Up to and including the line with "DeleteStrategy cf = DeleteStrategyImmediate", return every line from the start of the entries below exactly.

THE RECORDS section start

(** X13. Under [DeleteStrategyImmediate], a pass that received
    [messages] acknowledges them once only: the [DeleteMessageBatch]
    calls of the whole pass carry, in order, entries of the received
    messages and nothing else, and all of them when the pass goes on to
    the next one; nothing is acknowledged a second time after the
    dispatch. *)
Theorem immediate_acknowledges_once s consumeFn st l cf w1 w2
    (messages : list Message) :
  config s = Some l →
  heap st !! l = Some cf →
  ctx_Done (world st) = (false, w1) →
  sqs_ReceiveMessage w1 (sqs s) (request_of cf) = (inl messages, w2) →
  messages ≠ [] →
  DeleteStrategy cf = DeleteStrategyImmediate →
  DeleteStrategyImmediate ≠ DeleteStrategyOnSuccess →
  ∃ r w tr,
    iteration s consumeFn st = (r, after st w tr) ∧
    concat (delete_calls tr) `prefix_of` entries_of messages ∧
    (r = Val Continue → concat (delete_calls tr) = entries_of messages).
Proof.
  intros Hs Hst Hdone Hrecv Hne Him Hdiff.
  rewrite (iteration_batch s consumeFn st l cf w1 w2 _ Hs Hst Hdone Hrecv
             messages eq_refl Hne).
  rewrite bool_decide_true by done. simpl.
  set (pl := poll s cf (inl messages)).
  destruct (deleteSqsMessages_run s l cf messages (after st w2 pl) Hs Hst)
    as (chunks & pre & r1 & w3 & Hchunk & Hdel & Hrun).
  rewrite after_after in Hdel. rewrite Hdel.
  destruct (chunk_10 messages) as (chunks' & Hchunk' & Hcat & _).
  assert (chunks' = chunks) as -> by congruence.
  destruct (DeleteRun_calls _ _ _ _ _ Hrun) as (_ & Hpre & Hok).
  assert (concat (delete_calls (pl ++ pre)) `prefix_of` entries_of messages) as Hprefix.
  { rewrite delete_calls_app. simpl. rewrite <- Hcat, <- entries_of_concat.
    destruct Hpre as [rest ->]. rewrite concat_app. by eexists. }
  destruct r1 as [[e |] | why];
    [by exists (Val (Return (Some e))), w3, (pl ++ pre) | |
     by exists (Stop why), w3, (pl ++ pre)].
  destruct (range_messages_run s l cf consumeFn messages Hs []
              (after st w3 (pl ++ pre)) Hst)
    as (hs & rd & w4 & Hrange & Hshape).
  rewrite after_after in Hrange. rewrite Hrange.
  destruct (HandleRun_events _ _ _ _ _ Hshape) as (Hhs & _ & Hval & _).
  assert (delete_calls ((pl ++ pre) ++ hs) = delete_calls (pl ++ pre)) as Hsame.
  { by rewrite (delete_calls_app (pl ++ pre)), Hhs, handler_events_no_delete,
       app_nil_r. }
  destruct rd as [td | why].
  - destruct (Hval _ eq_refl) as [_ Htd]. simpl in Htd.
    rewrite bool_decide_false in Htd by congruence. subst td.
    exists (Val Continue), w4, ((pl ++ pre) ++ hs).
    split; [done |]. rewrite Hsame. split; [done |].
    intros _. rewrite delete_calls_app, (Hok eq_refl). simpl.
    by rewrite entries_of_concat, Hcat.
  - exists (Stop why), w4, ((pl ++ pre) ++ hs).
    split; [done |]. by rewrite Hsame.
Qed.

Lemma DeleteRun_error_shape c q chunks tr e :
  DeleteRun c q chunks tr (Val (Some e)) →
  ∃ done failed rest,
    chunks = done ++ failed :: rest ∧
    tr = ((λ ch, delete_event c q ch None) <$> done) ++
         [delete_event c q failed (Some e)].
Proof.
  intros Hrun. remember (Val (Some e)) as r eqn:Hr.
  induction Hrun as [| chunk chunks Hid | chunk chunks e' Hid
                     | chunk chunks tr r Hid Hrun IH]; try done.
  - injection Hr as ->. by exists [], chunk, chunks.
  - destruct (IH Hr) as (done & failed & rest & -> & ->).
    by exists (chunk :: done), failed, rest.
Qed.

(** X14. When [deleteSqsMessages] returns an error, it is the answer
    of its last [DeleteMessageBatch] call: the chunks before the failed
    one were deleted with success, and the chunks after it were not
    submitted, nor was the failed one tried again. *)
Theorem delete_stops_at_first_error s l cf (msg : list Message) st (e : error) st' :
  config s = Some l →
  heap st !! l = Some cf →
  deleteSqsMessages s msg st = (Val (Some e), st') →
  ∃ w done failed rest,
    chunk msg 10 = Val (done ++ failed :: rest) ∧
    st' = after st w
            (((λ ch, delete_event (sqs s) (Queue cf) ch None) <$> done) ++
             [delete_event (sqs s) (Queue cf) failed (Some e)]).
Proof.
  intros Hs Hst Hdel.
  destruct (deleteSqsMessages_run s l cf msg st Hs Hst)
    as (chunks & tr & r & w & Hchunk & Hdel' & Hrun).
  rewrite Hdel in Hdel'. injection Hdel' as <- ->.
  destruct (DeleteRun_error_shape _ _ _ _ _ Hrun) as (done & failed & rest & -> & ->).
  by exists w, done, failed, rest.
Qed.
(** * Bulk asset upload of [wrangler pages publish]

    A shallow embedding of the [upload] function of the Pages command
    (directory walk, content fingerprints, missing-hash filter, bucket
    planner, per-bucket upload with retries, hash upsert and manifest),
    followed by the properties established about it.

    Conventions.
    - Strings are [string]; file contents are [list byte].
    - File sizes and timer delays are [Z]; counters and indices are [nat].
    - The JavaScript [Map] that holds the index keeps insertion order, which
      feeds the sort and the planner, so it is an association list with the
      update-in-place behaviour of [Map.prototype.set].
    - The object returned as manifest is a [gmap string string].
    - The remote API is a deterministic transition system over an abstract
      state; every call, timer, warning and unhandled rejection is appended
      to a trace. *)

From Stdlib Require Import ZArith Strings.Byte Ascii String.
From stdpp Require Import base list strings gmap pretty.

Set Warnings "-register-all".

(** ** Strings *)

Module Str.

(** [s.split(sep)] for a one-character separator. *)
Fixpoint split_acc (sep : ascii) (cur : list ascii) (s : list ascii)
  : list string :=
  match s with
  | [] => [string_of_list_ascii (rev cur)]
  | c :: r =>
      if Ascii.eqb c sep
      then string_of_list_ascii (rev cur) :: split_acc sep [] r
      else split_acc sep (c :: cur) r
  end.

Definition split (sep : ascii) (s : string) : list string :=
  split_acc sep [] (list_ascii_of_string s).

(** [parts.join(sep)]. *)
Definition join (sep : string) (parts : list string) : string :=
  String.concat sep parts.

(** [s.slice(0, n)] for [0 <= n]. *)
Definition slice0 (n : nat) (s : string) : string := String.substring 0 n s.

(** [s.substring(1)]. *)
Definition substring1 (s : string) : string :=
  match s with
  | EmptyString => EmptyString
  | String _ r => r
  end.

(** [list.includes(x)] on strings. *)
Definition includes (l : list string) (x : string) : bool :=
  bool_decide (x ∈ l).

Definition starts_with_slash (s : string) : bool :=
  match s with
  | String c _ => Ascii.eqb c "/"
  | EmptyString => false
  end.

Definition ends_with_slash (s : string) : bool :=
  match rev (list_ascii_of_string s) with
  | c :: _ => Ascii.eqb c "/"
  | [] => false
  end.

End Str.

(** ** [node:path], POSIX flavour *)

Module Path.

(** [path.sep]. *)
Definition sep : ascii := "/"%char.

(** The segment loop of [normalizeString]: empty and ["."] segments are
    dropped, [".."] removes the last kept segment when there is one that
    is not itself [".."], and is kept only when the path is relative.
    [res] is the stack of kept segments, last one first. *)
Fixpoint normalizeSegments (allowAboveRoot : bool) (res : list string)
    (segs : list string) : list string :=
  match segs with
  | [] => rev res
  | s :: r =>
      if bool_decide (s = "") || bool_decide (s = ".")
      then normalizeSegments allowAboveRoot res r
      else if bool_decide (s = "..")
      then match res with
           | top :: below =>
               if bool_decide (top = "..")
               then normalizeSegments allowAboveRoot
                      (if allowAboveRoot then s :: res else res) r
               else normalizeSegments allowAboveRoot below r
           | [] =>
               normalizeSegments allowAboveRoot
                 (if allowAboveRoot then [s] else []) r
           end
      else normalizeSegments allowAboveRoot (s :: res) r
  end.

(** [path.normalize]. *)
Definition normalize (p : string) : string :=
  if bool_decide (p = "") then "."
  else
    let isAbsolute := Str.starts_with_slash p in
    let trailingSeparator := Str.ends_with_slash p in
    let body :=
      Str.join "/" (normalizeSegments (negb isAbsolute) [] (Str.split sep p)) in
    if bool_decide (body = "")
    then (if isAbsolute then "/"
          else if trailingSeparator then "./" else ".")
    else
      let body := if trailingSeparator then body +:+ "/" else body in
      if isAbsolute then "/" +:+ body else body.

(** [path.join(a, b)]: the non-empty arguments joined by the separator,
    then normalised. *)
Definition join (a b : string) : string :=
  let joined :=
    if bool_decide (a = "") then b
    else if bool_decide (b = "") then a
    else a +:+ "/" +:+ b in
  if bool_decide (joined = "") then "." else normalize joined.

(** [path.basename(p)]: the last non-empty segment. *)
Definition basename (p : string) : string :=
  default "" (last (filter (λ s, s ≠ "") (Str.split sep p))).

(** Position of the last occurrence of [c], scanning [s] from index [i]. *)
Fixpoint last_index (c : ascii) (s : list ascii) (i : nat) : option nat :=
  match s with
  | [] => None
  | d :: r =>
      match last_index c r (S i) with
      | Some j => Some j
      | None => if Ascii.eqb d c then Some i else None
      end
  end.

(** [path.extname(p)]: from the last dot of the base name to its end;
    empty when there is no dot, when the only dot leads the base name,
    and for [".."]. *)
Definition extname (p : string) : string :=
  let b := basename p in
  match last_index "."%char (list_ascii_of_string b) 0 with
  | None => ""
  | Some 0 => ""
  | Some i =>
      if bool_decide (b = "..") then ""
      else String.substring i (String.length b - i) b
  end.

End Path.

(** ** [Buffer.prototype.toString("base64")] *)

Module Base64.

Definition alphabet : string :=
  "ABCDEFGHIJKLMNOPQRSTUVWXYZabcdefghijklmnopqrstuvwxyz0123456789+/".

Definition digit (n : N) : ascii :=
  default "="%char (String.get (N.to_nat n) alphabet).

(** Three bytes make four digits; a tail of one or two bytes is padded. *)
Fixpoint encode_bytes (bs : list N) : list ascii :=
  match bs with
  | [] => []
  | [a] =>
      [digit (N.shiftr a 2); digit (N.shiftl (N.land a 3) 4); "="; "="]%char
  | [a; b] =>
      [digit (N.shiftr a 2);
       digit (N.lor (N.shiftl (N.land a 3) 4) (N.shiftr b 4));
       digit (N.shiftl (N.land b 15) 2); "="%char]
  | a :: b :: c :: r =>
      digit (N.shiftr a 2)
      :: digit (N.lor (N.shiftl (N.land a 3) 4) (N.shiftr b 4))
      :: digit (N.lor (N.shiftl (N.land b 15) 2) (N.shiftr c 6))
      :: digit (N.land c 63)
      :: encode_bytes r
  end.

Definition encode (content : list byte) : string :=
  string_of_list_ascii (encode_bytes (map Byte.to_N content)).

End Base64.

Definition bytes_of_string (s : string) : list byte := list_byte_of_string s.

(** ** Parameters of the embedding *)

(** The four values imported from [./constants]; that module is not among
    the sources at hand, so they are parameters of the development. *)
Class Constants := {
  BULK_UPLOAD_CONCURRENCY : nat;
  MAX_BUCKET_FILE_COUNT : nat;
  MAX_BUCKET_SIZE : Z;
  MAX_UPLOAD_ATTEMPTS : nat;
}.

(** Functions of third-party packages: [hash(..).toString("hex")] of
    blake3-wasm, [getType] of mime and pretty-bytes. *)
Class Packages := {
  blake3_hex : string → string;
  getType : string → option string;
  prettyBytes : Z → string;
}.

(** ** Errors *)

(** What the function can throw: [new Error(message)], [new FatalError(message,
    code)], the error of a failed [fetchResult] (its [code] property is set
    only when the API reported one) and a rejected file-system call. *)
Inductive exn :=
| JsError (message : string)
| FatalError (message : string) (code : Z)
| FetchError (code : option Z)
| FsError (errno : string) (path : string).

(** [e.code] as a number, when the thrown value has such a property. *)
Definition exn_code (e : exn) : option Z :=
  match e with
  | FatalError _ c => Some c
  | FetchError c => c
  | JsError _ | FsError _ _ => None
  end.

(** [error.code || 1]: a missing or zero code falls back to 1. *)
Definition code_or_1 (e : exn) : Z :=
  match exn_code e with
  | Some c => if (c =? 0)%Z then 1%Z else c
  | None => 1%Z
  end.

(** [(e as { code: number }).code === 8000013]. *)
Definition jwt_expired (e : exn) : bool :=
  bool_decide (exn_code e = Some 8000013%Z).

Abbreviation result A := (exn + A)%type.

(** ** The index *)

Record FileContainer := {
  content : string;
  contentType : string;
  sizeInBytes : Z;
  hash : string;
}.

(** A JavaScript [Map] with string keys: entries in insertion order. *)
Module JsMap.

Definition t (V : Type) : Type := list (string * V).

(** [map.set(k, v)]: an existing key keeps its position. *)
Fixpoint set {V} (k : string) (v : V) (m : t V) : t V :=
  match m with
  | [] => [(k, v)]
  | (k', v') :: r =>
      if String.eqb k' k then (k, v) :: r else (k', v') :: set k v r
  end.

(** [map.get(k)]. *)
Fixpoint get {V} (k : string) (m : t V) : option V :=
  match m with
  | [] => None
  | (k', v') :: r => if String.eqb k' k then Some v' else get k r
  end.

(** [map.size]. *)
Definition size {V} (m : t V) : nat := length m.

(** [[...map.values()]], [[...map.keys()]] and [[...map.entries()]]. *)
Definition values {V} (m : t V) : list V := m.*2.
Definition keys {V} (m : t V) : list string := m.*1.
Definition entries {V} (m : t V) : list (string * V) := m.

End JsMap.

Abbreviation FileMap := (JsMap.t FileContainer).
Lemma sub_from_fails p repl : forall s k o,
  result (sub_from p repl k s) = o ->
  (forall a, o <> Ok a) ->
  exists g, g ∈ findall_from p k s /\ result (repl g) = o.
Proof.
  induction s as [|c s IH]; intros k o Hres Hfail; simpl in *.
  - by destruct (Hfail []).
  - destruct k as [|k]; [|by apply IH].
    destruct (re_match p (c :: s) []) as [[g rest]|].
    + rewrite result_bind in Hres.
      destruct (result (repl g)) as [r| |] eqn:Hg.
      * rewrite result_bind in Hres.
        destruct (result (sub_from p repl _ s)) as [out| |] eqn:Hs;
          [by destruct (Hfail (r ++ out))|..];
          (destruct (IH _ _ Hs) as (g' & Hin & Hg'); [done|]);
          exists g'; (split; [by right|congruence]).
      * exists g. split; [by left|congruence].
      * exists g. split; [by left|congruence].
    + rewrite result_bind in Hres.
      destruct (result (sub_from p repl 0 s)) as [out| |] eqn:Hs;
        [by destruct (Hfail (c :: out))|..];
        (destruct (IH _ _ Hs) as (g' & Hin & Hg'); [done|]);
        exists g'; (split; [done|congruence]).
Qed.

Lemma sub_fails p repl s o :
  result (sub p repl s) = o ->
  (forall a, o <> Ok a) ->
  exists g, g ∈ findall p s /\ result (repl g) = o.
Proof. apply sub_from_fails. Qed.

(** Two replacement functions that agree where the first one does not
    diverge give the same scan, when the first scan does not diverge. *)
Lemma sub_from_agree p repl1 repl2 : forall s k,
  (forall g, g ∈ findall_from p k s ->
     result (repl1 g) <> Diverge -> repl2 g = repl1 g) ->
  result (sub_from p repl1 k s) <> Diverge ->
  sub_from p repl2 k s = sub_from p repl1 k s.
Proof.
  induction s as [|c s IH]; intros k Hag Hnd; simpl in *; [done|].
  destruct k as [|k]; [|by apply IH].
  destruct (re_match p (c :: s) []) as [[g rest]|].
  - rewrite result_bind in Hnd.
    assert (result (repl1 g) <> Diverge) as Hg
      by (intros E; by rewrite E in Hnd).
    rewrite (Hag g) by (done || by left).
    destruct (repl1 g) as [l [r|e|]]; simpl in *; try done.
    rewrite result_bind in Hnd.
    rewrite IH; [done| |].
    + intros g' Hg'. apply Hag. by right.
    + intros E. by rewrite E in Hnd.
  - rewrite result_bind in Hnd. rewrite IH; [done|done|].
    intros E. by rewrite E in Hnd.
Qed.

Lemma sub_agree p repl1 repl2 s :
  (forall g, g ∈ findall p s ->
     result (repl1 g) <> Diverge -> repl2 g = repl1 g) ->
  result (sub p repl1 s) <> Diverge ->
  sub p repl2 s = sub p repl1 s.
Proof. apply sub_from_agree. Qed.

(** ** The renderer *)

Section render_claims.

Variable ROOT_DIR : Path.

Abbreviation T := (TEMPLATES_DIR ROOT_DIR).
Abbreviation render := (_render_template ROOT_DIR).

Lemma read_text_File fs path text :
  fs !! path = Some (File text) ->
  read_text fs path = ([ReadText path], Ok text).
Proof. unfold read_text. by intros ->. Qed.

(** A call that passes the cycle check and reads its file is the include
    pass followed by the variable pass. *)
Lemma render_passes n fs path ctx stack text :
  path ∉ stack ->
  fs !! path = Some (File text) ->
  render (S n) fs path ctx stack =
  let* _ := tell (Enter path stack) in
  let* _ := tell (ReadText path) in
  let* text' :=
    sub INCLUDE_RE (include_replacer ROOT_DIR n fs path ctx stack) text in
  sub VAR_RE (var_replacer ctx path) text'.
Proof.
  intros Hin Hfs. rewrite render_unfold.
  rewrite bool_decide_eq_false_2 by done.
  rewrite (read_text_File _ _ _ Hfs). simpl.
  destruct (sub INCLUDE_RE _ text) as [l [t| |]]; simpl; try done.
Qed.

Lemma render_result n fs path ctx stack text :
  path ∉ stack ->
  fs !! path = Some (File text) ->
  result (render (S n) fs path ctx stack) =
  result (let* text' :=
            sub INCLUDE_RE (include_replacer ROOT_DIR n fs path ctx stack) text in
          sub VAR_RE (var_replacer ctx path) text').
Proof.
  intros Hin Hfs. rewrite (render_passes _ _ _ _ _ _ Hin Hfs).
  by rewrite !result_bind.
Qed.

(** C2: a template without include directive, rendered with a context that
    has a value for the identifier of every placeholder of its text, gives
    the text with every placeholder replaced by the value of its identifier
    and every other character unchanged. *)
Theorem render_substitutes_placeholders n fs path ctx text :
  fs !! path = Some (File text) ->
  no_include text ->
  (forall k ph, is_placeholder k ph -> occurs_in ph text -> is_Some (ctx !! k)) ->
  exists out,
    result (render (S n) fs path ctx []) = Ok out /\
    Substituted ctx text out.
Proof.
  intros Hfs Hni Hkeys.
  destruct (all_keys_Substituted ctx text) as [out Hout].
  { intros k (ph & Hph & Hocc)%placeholder_findall. eauto. }
  exists out. split; [|done].
  rewrite (render_result _ _ _ _ _ text) by (done || apply not_elem_of_nil).
  rewrite (sub_no_include _ _ Hni), bind_ret_l.
  by rewrite (sub_vars_complete _ _ _ _ Hout).
Qed.

(** C10: in a template without include directive, the value put in place
    of a placeholder is copied as it is, whatever it contains: the output
    is the substituted text before the placeholder, the value, and the
    substituted text after the placeholder. *)
Theorem substituted_value_is_literal n fs path ctx pre k ph post v opre opost :
  fs !! path = Some (File (pre ++ ph ++ post)) ->
  no_include (pre ++ ph ++ post) ->
  is_placeholder k ph ->
  ctx !! k = Some v ->
  Substituted ctx pre opre ->
  Substituted ctx post opost ->
  result (render (S n) fs path ctx []) = Ok (opre ++ v ++ opost).
Proof.
  intros Hfs Hni Hph Hk Hpre Hpost.
  rewrite (render_result _ _ _ _ _ _ (not_elem_of_nil _) Hfs).
  rewrite (sub_no_include _ _ Hni), bind_ret_l.
  rewrite (sub_app_match _ _ var_match_iff placeholder_braces _ k ph post Hph).
  rewrite (sub_vars_complete _ _ _ _ Hpre), bind_ret_l.
  rewrite (var_replacer_Some _ _ _ _ Hk), bind_ret_l.
  by rewrite (sub_vars_complete _ _ _ _ Hpost), bind_ret_l.
Qed.

(** C3: when the text of a call, after its include directives are
    expanded, has a placeholder whose identifier is not a key of the
    context, the call raises the missing-variable error, whose message
    gives the identifier of the leftmost such placeholder and the path of
    the template being rendered. *)
Theorem missing_variable_raises n fs path ctx stack text text' k ph :
  path ∉ stack ->
  fs !! path = Some (File text) ->
  result (sub INCLUDE_RE (include_replacer ROOT_DIR n fs path ctx stack) text)
    = Ok text' ->
  is_placeholder k ph -> occurs_in ph text' -> ctx !! k = None ->
  exists pre k' ph' post opre,
    text' = pre ++ ph' ++ post /\ is_placeholder k' ph' /\
    ctx !! k' = None /\ Substituted ctx pre opre /\
    result (render (S n) fs path ctx stack) =
    Raise (KeyError (lit "Missing template variable '" ++ k' ++ lit "' for "
                       ++ path_str path)).
Proof.
  intros Hin Hfs Hexp Hph Hocc Hk.
  destruct (sub_vars_missing ctx path text')
    as (pre & k' & ph' & post & opre & Heq & Hph' & Hk' & Hpre & Hres).
  { exists k. split; [|done]. apply placeholder_findall. eauto. }
  exists pre, k', ph', post, opre. repeat (split; [done|]).
  by rewrite (render_result _ _ _ _ _ _ Hin Hfs), result_bind, Hexp.
Qed.
(* ===== verification/Testing.v ===== *)
(** * Running the repository's tests on the model

    A [#[test]] function is translated as an execution: a failed assertion and an
    [unwrap] of nothing panic, and the test passes when it runs to its end. *)

From S2P Require Import Prelude.

Definition assert (b : bool) : exec unit := if b then Done () else Aborted.
Definition assert_eq {A} `{EqDecision A} (x y : A) : exec unit :=
  assert (bool_decide (x = y)).
Definition unwrap {A} (o : option A) : exec A :=
  match o with Some a => Done a | None => Aborted end.
Definition unwrap_ok {E A} (r : result E A) : exec A :=
  match r with Ok a => Done a | Err _ => Aborted end.
Definition unwrap_err {E A} (r : result E A) : exec E :=
  match r with Ok _ => Aborted | Err e => Done e end.
Definition is_err {E A} (r : result E A) : bool := negb (is_ok r).
Definition is_none {A} (o : option A) : bool :=
  match o with Some _ => false | None => true end.
Definition is_some {A} (o : option A) : bool := negb (is_none o).

Definition passes (test : exec unit) : Prop := test = Done ().

(** A [for] loop of a test. *)
Fixpoint for_each {A} (xs : list A) (body : A → exec unit) : exec unit :=
  match xs with
  | [] => Done ()
  | x :: xs => body x;; for_each xs body
  end.

Lemma assert_done b : assert b = Done () ↔ b = true.
Proof. by destruct b. Qed.

Lemma for_each_done {A} (xs : list A) body :
  for_each xs body = Done () ↔ Forall (λ x, passes (body x)) xs.
Proof.
  induction xs as [|x xs IH]; simpl; [by split|].
  rewrite Forall_cons, <- IH. unfold passes. destruct (body x) as [[]| |]; simpl.
  - naive_solver.
  - split; [done|intros [? _]; done].
  - split; [done|intros [? _]; done].
Qed.

(** Every test of a suite is evaluated. *)
Ltac run_tests := repeat constructor; by vm_compute.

THE RECORDS section end

▶ **EXERCISE RESULT**
(** X13. Under [DeleteStrategyImmediate], a pass that received
    [messages] acknowledges them once only: the [DeleteMessageBatch]
    calls of the whole pass carry, in order, entries of the received
    messages and nothing else, and all of them when the pass goes on to
    the next one; nothing is acknowledged a second time after the
    dispatch. *)
Theorem immediate_acknowledges_once s consumeFn st l cf w1 w2
    (messages : list Message) :
  config s = Some l →
  heap st !! l = Some cf →
  ctx_Done (world st) = (false, w1) →
  sqs_ReceiveMessage w1 (sqs s) (request_of cf) = (inl messages, w2) →
  messages ≠ [] →
  DeleteStrategy cf = DeleteStrategyImmediate →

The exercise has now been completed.